Do you really think that the point of the essay is that that's the "main threat" they face?
And yes, there are people in Afghanistan and Congo who'd be happy if the "main threat" they faced was all kinds of things we find intolerable and unacceptable, but that's not really the point, is it? You can find someone worse off to minimize just about anyone's injustices, if you really want to. Going through life socially marginalized albeit physically safe wasn't supposed to be an acceptable option for any virtuous, law-abiding person in our society, was it?
Not everyone who is chaste as a single intends or desires to remain single, and yet chastity in that context is still a challenge and still an anomaly in our society. It isn't only those who choose to remain celibate who face the issues of chastity in full force.
Yes, I'm quite aware that in many circles, celibacy is regarded as weird or even perverse. I've *still* never heard of "celibate bashing". My point is *not* that mocking celibacy is hunky dory, but rather I'm simply contesting the idea that celibacy is uniquely maligned.
You're bucking cultural norms that have existed in the US for generations, norms that accept and promote sexual experience before marriage and which have only intensified over the years. And there was a gender difference too, with boys encouraged to get that experience but girls cautioned against getting a bad reputation. No more, as both are now expected and encouraged to explore sexual experiences whenever they feel ready, and being ready is left to personal decision even for young teens, as long as they care for their partner. So kids who have an emotional meltdown over a friend's offhand comment are ready to decide when to have sex; it's absurd on its face. Gender differences come into play here, too, as boys and men find it much easier to objectify their female sexual partners and go after sex as just a physical release and personal enjoyment, with little thought of love, caring and commitment. Women are now moving in that direction, too, with the popular media pushing it in movies and TV. But generally speaking, men don't approach the subject with the same amount of emotional and spiritual introspection as your female examples do. It's likely different for men brought up to believe in principles of sexual purity before marriage, to be sure, and that's not the majority. Most men do grow up and their emotional maturity improves, and there's less of the stud mentality.
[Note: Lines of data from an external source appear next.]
(* ===== verification/ExampleMemory.v ===== *)
(** * example/example.go: the routes over persistence.InMemoryStore, and "/hello"

    [init] puts a [GenericCache] that does not encrypt in front of a
    persistence.InMemoryStore; one entry route reads it. *)

From stdpp Require Import gmap strings.
From Stdlib Require Import Strings.Byte Strings.Ascii.
From S2P Require Import Prelude Interleave Mutex LruInterface GoValues GoFmt Bytes InMemory InMemoryProps Generic GenericProps.
From S2P Require Import MapStore RobfigCache RobfigProps RobfigUse GinCache GinProps GinRender Example.
Local Open Scope Z_scope.

(** The store at a location of the heap. *)
Definition store_at (h : gcheap) (s : nat) : option MemoryStore :=
  match objs h !! s with
  | Some (OStore l) => match objs h !! l with Some (OCacheStruct c _) => Some (mkMemoryStore c) | _ => None end
  | _ => None
  end.

(** [init]: the store and the cache in front of it. *)
Definition init_genericInMemoryCache {R} (h : gcheap) : option (GenericCache MemoryStore R) * gcheap :=
  let '(s, h) := pm_NewInMemoryStore defExpSeconds h in
  ((fun inMemoryStore => NewCacheWithPool (CStore inMemoryStore) Writable L1 sharedSecret_ defExpSeconds
      (Some (bytes_of_string "mem")) false) <$> store_at h s, h).

(** The handler behind "/hello". *)
Definition hello : HandlerFunc := ctx_String 200 ("Hello world!" +:+ newline).

Section routes.
Context {R : Type} `{CacheStore (lockE itemE) R, !RedisOps (lockE itemE) R}.
Context (gob_encode : goval -> error + list byte) (gob_decode : list byte -> error + goval).
Context (clock : nat -> Z) (Hclock : monotone clock).
Implicit Types (g : GenericCache MemoryStore R) (c : MemoryStore) (w : world (exstate (guarded (gmap string item)))).
#[local] Instance routes_cs : CacheStore (lockE itemE) (GenericCache MemoryStore R) := GenericCache_CacheStore gob_encode gob_decode.

Lemma unwrap {A} (p : prog (lockE itemE) A) (f : A -> answer) W a W' : Inj (=) (=) f ->
  run clock (r ← p; mret (f r)) W = (Done (f a), W') -> run clock p W = (Done a, W').
Proof.
  intros Hf Hr. destruct (run_wrap clock p f W _ _ Hr) as [(r & Hp & Hfr)|(msg & _ & Hm)]; [|done].
  injection Hfr as Hfr. apply Hf in Hfr. by subst.
Qed.

(** A read of an entry through the cache. *)
Lemma get_entry g c k W m : Generic.Cache g = CStore c -> EncryptData g = false -> stored clock W m ->
  forall r, match visible (clock (w_tick W)) m !! k with
    | None => r = (Some ErrCacheMiss, VPtr (of_entry zero_entry))
    | Some i => exists e, Object i = of_entry e /\ r = (None, VPtr (of_entry e)) end ->
  exists W', run clock (g_Get gob_decode g k (VPtr (of_entry zero_entry))) W = (Done r, W') /\ stored clock W' m /\
    (w_tick W <= w_tick W')%nat.
Proof.
  intros Hc He Hw r Hr. destruct (facade_memory gob_encode gob_decode clock Hclock g c (MGet k (VPtr (of_entry zero_entry))) W m Hc (conj eq_refl He) Hw)
    as (j & W' & Hj & Hrun). cbn [passed spec_pop] in Hrun. destruct Hrun as (Hrun & Hw' & Ht). exists W'.
  split; [|split; [done|lia]]. apply (unwrap (g_Get gob_decode g k (VPtr (of_entry zero_entry))) (fun r => AVal (fst r) (snd r)));
    [by intros [] [] [= -> ->]|].
  destruct (visible (clock (w_tick W)) m !! k) as [i|]; [|by subst r].
  destruct Hr as (e & Hi & ->). rewrite Hi in Hrun. exact Hrun.
Qed.

(** A request that finds nothing. *)
Lemma serve_memory_miss g c name w m : Generic.Cache g = CStore c -> EncryptData g = false -> stored clock (x_inner w) m ->
  let key := GetKey g (bytes_of_string name) in visible (clock (w_tick w)) m !! key = None ->
  exists w' x, run clock (serve_entry gob_decode g name) w = (Done tt, w') /\ stored clock (x_inner w') m /\
    Data x = getNewEntry /\ jobs (w_state w') = jobs (w_state w) ++ [mkJob key x (3 * Minute)] /\
    sent (w_state w') = sent (w_state w) ++ [(200, x)].
Proof.
  intros Hc He Hw key Hk. unfold serve_entry. cbn zeta. fold key.
  destruct (get_entry g c key (x_inner w) m Hc He Hw (Some ErrCacheMiss, VPtr (of_entry zero_entry))) as (W1 & Hget & Hw1 & Ht1).
  { change (w_tick (x_inner w)) with (w_tick w). by rewrite Hk. }
  rewrite (run_xstore_done _ _ _ _ _ _ Hget).
  eexists _, (mkEntry getNewEntry (Unix (clock (w_tick W1))) (int64 (Unix (clock (w_tick W1)) + seconds (3 * Minute)))).
  split; [reflexivity|]. split; [|by repeat split].
  eapply (stored_same clock W1); [done|simpl; lia|done].
Qed.

(** A request that finds an entry. *)
Lemma serve_memory_hit g c name w m i e : Generic.Cache g = CStore c -> EncryptData g = false -> stored clock (x_inner w) m ->
  visible (clock (w_tick w)) m !! GetKey g (bytes_of_string name) = Some i -> Object i = of_entry e ->
  exists w', run clock (serve_entry gob_decode g name) w = (Done tt, w') /\ stored clock (x_inner w') m /\
    jobs (w_state w') = jobs (w_state w) /\ sent (w_state w') = sent (w_state w) ++ [(200, e)].
Proof.
  intros Hc He Hw Hk Hi. unfold serve_entry. cbn zeta.
  destruct (get_entry g c (GetKey g (bytes_of_string name)) (x_inner w) m Hc He Hw (None, VPtr (of_entry e))) as (W1 & Hget & Hw1 & Ht1).
  { change (w_tick (x_inner w)) with (w_tick w). rewrite Hk. by exists e. }
  rewrite (run_xstore_done _ _ _ _ _ _ Hget). eexists. split; [reflexivity|]. simpl.
  split; [eapply (stored_same clock W1); [done|simpl; lia|done]|]. split; [done|]. by destruct e.
Qed.

(** The goroutine of a job. *)
Lemma set_memory g c j W m : Generic.Cache g = CStore c -> EncryptData g = false -> stored clock W m -> 0 < j_exp j ->
  exists W' t1, run clock (set_entry gob_encode g j) W = (Done tt, W') /\ clock (w_tick W) <= t1 /\
    stored clock W' (<[j_key j := mkItem (of_entry (j_entry j)) (Some (t1 + j_exp j))]> m).
Proof.
  intros Hc He Hw Hexp.
  destruct (facade_memory gob_encode gob_decode clock Hclock g c (MSet (j_key j) (of_entry (j_entry j)) (j_exp j)) W m Hc He Hw)
    as (n & W' & Hn & Hrun). cbn [passed spec_pop] in Hrun. destruct Hrun as (Hrun & Hw' & Ht).
  exists W', (clock (w_tick W + n)). split; [|split; [apply Hclock; lia|]].
  - apply (unwrap (g_Set gob_encode g (j_key j) (of_entry (j_entry j)) (j_exp j)) AErr) in Hrun; [|apply _].
    unfold set_entry. by rewrite (run_bind_done _ _ _ _ _ _ Hrun).
  - unfold fresh_item, g_resolve in Hw'. assert ((j_exp j =? 0) = false) as Hz by (apply Z.eqb_neq; lia).
    rewrite Hz in Hw'. cbn [negb] in Hw'. rewrite Hz in Hw'. cbn zeta in Hw'.
    assert ((0 <? j_exp j) = true) as Hpos by (apply Z.ltb_lt; lia). by rewrite Hpos in Hw'.
Qed.

(** C39. The example's route over persistence.InMemoryStore, with the cache its
    [init] makes: a first request, on an empty store, answers with a new entry; once
    its goroutine has run, a request within three minutes is answered with that very
    entry (no rounding), and starts no goroutine. *)
Theorem example_memory_cached h w : stored clock (x_inner w) ∅ ->
  exists g c, (init_genericInMemoryCache h).1 = Some g /\ Generic.Cache g = CStore c /\
    exists w1 x, run clock (cached_in_memory_entry gob_decode g) w = (Done tt, w1) /\ Data x = getNewEntry /\
      sent (w_state w1) = sent (w_state w) ++ [(200, x)] /\
      exists j w2, jobs (w_state w1) = jobs (w_state w) ++ [j] /\
        run clock (xstore (set_entry gob_encode g j)) w1 = (Done tt, w2) /\
        (clock (w_tick w2) <= clock (w_tick w1) + 3 * Minute ->
         exists w3, run clock (cached_in_memory_entry gob_decode g) w2 = (Done tt, w3) /\
           sent (w_state w3) = sent (w_state w2) ++ [(200, x)] /\ jobs (w_state w3) = jobs (w_state w2)).
Proof.
  intros Hw. set (c := mkMemoryStore (newCache defExpSeconds)).
  set (g := NewCacheWithPool (R := R) (CStore c) Writable L1 sharedSecret_ defExpSeconds (Some (bytes_of_string "mem")) false).
  assert ((init_genericInMemoryCache h).1 = Some g) as Hinit.
  { unfold init_genericInMemoryCache. rewrite constructed. cbn [fst]. unfold store_at. cbn [objs].
    rewrite lookup_app_r by lia. replace (2 + length (objs h) - length (objs h))%nat with 2%nat by lia. cbn [lookup list_lookup].
    rewrite lookup_app_r by lia. by rewrite Nat.sub_diag. }
  exists g, c. split; [done|]. split; [done|]. unfold cached_in_memory_entry.
  destruct (serve_memory_miss g c "cached-in-memory-not-encrypted-entry" w ∅) as (w1 & x & Hr1 & Hw1 & Hx & Hj1 & Hs1);
    [done|done|done|by rewrite lookup_visible, lookup_empty|].
  exists w1, x. split; [exact Hr1|]. split; [done|]. split; [done|].
  set (j := mkJob _ x (3 * Minute)) in *.
  destruct (set_memory g c j (x_inner w1) ∅) as (W2 & t1 & Hset & Ht1 & Hw2); [done|done|done|done|].
  exists j, (x_outer w1 W2). split; [done|]. split; [by rewrite run_xstore, Hset|]. intros Htime.
  destruct (serve_memory_hit g c "cached-in-memory-not-encrypted-entry" (x_outer w1 W2)
    (<[j_key j := mkItem (of_entry (j_entry j)) (Some (t1 + j_exp j))]> ∅) (mkItem (of_entry x) (Some (t1 + 3 * Minute))) x)
    as (w3 & Hr3 & _ & Hj3 & Hs3); [done|done| | |done|].
  - by apply (stored_same clock W2).
  - rewrite lookup_visible, lookup_insert_eq. rewrite decide_True; [done|]. unfold unexpired. simpl in *. lia.
  - by exists w3.
Qed.
End routes.

Section witnesses.
Definition w_ex_memory : world (exstate (guarded (gmap string item))) := World (mkEx (mkGuarded false ∅) [] []) 0 [].

Lemma example_memory_cached_witness : exists g : GenericCache MemoryStore Empty_set,
  (init_genericInMemoryCache (mkGc [] [])).1 = Some g /\
  exists w1 x, run clk (cached_in_memory_entry dec1 g) w_ex_memory = (Done tt, w1) /\ sent (w_state w1) = [(200, x)].
Proof.
  pose proof (example_memory_cached enc1 dec1 clk clk_monotone (R := Empty_set) (mkGc [] []) w_ex_memory) as Hcached.
  destruct Hcached as (g & c & Hg & _ & w1 & x & Hr & _ & Hs & _); [by split|].
  exists g. split; [exact Hg|]. exists w1, x. split; [exact Hr|exact Hs].
Defined.
End witnesses.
Churches offer the best hope against this trend as God's principles are pretty clear. With the exception of a few faiths, however, many churches have caved to popular culture and the lack the courage they exhibit is discouraging. In any case, Betsy, you've made an excellent point that a happy, fulfilled life is indeed possible by staying true to timeless principles.
While undue opprobrium exists against many lifestyles, I can't think of another (not deemed criminal) that is less likely to have any outspoken, mainstream defenders -- or that is treated so "cutesily" or even greeted with a negative reaction from supposed mainstream sources -- when one B-list defender pops up now and then.



PS How come our culture celebrates people who "embrace" a lifestlye that is demonstrably unhealthy but bullies people who are chaste and proud? Just a thought.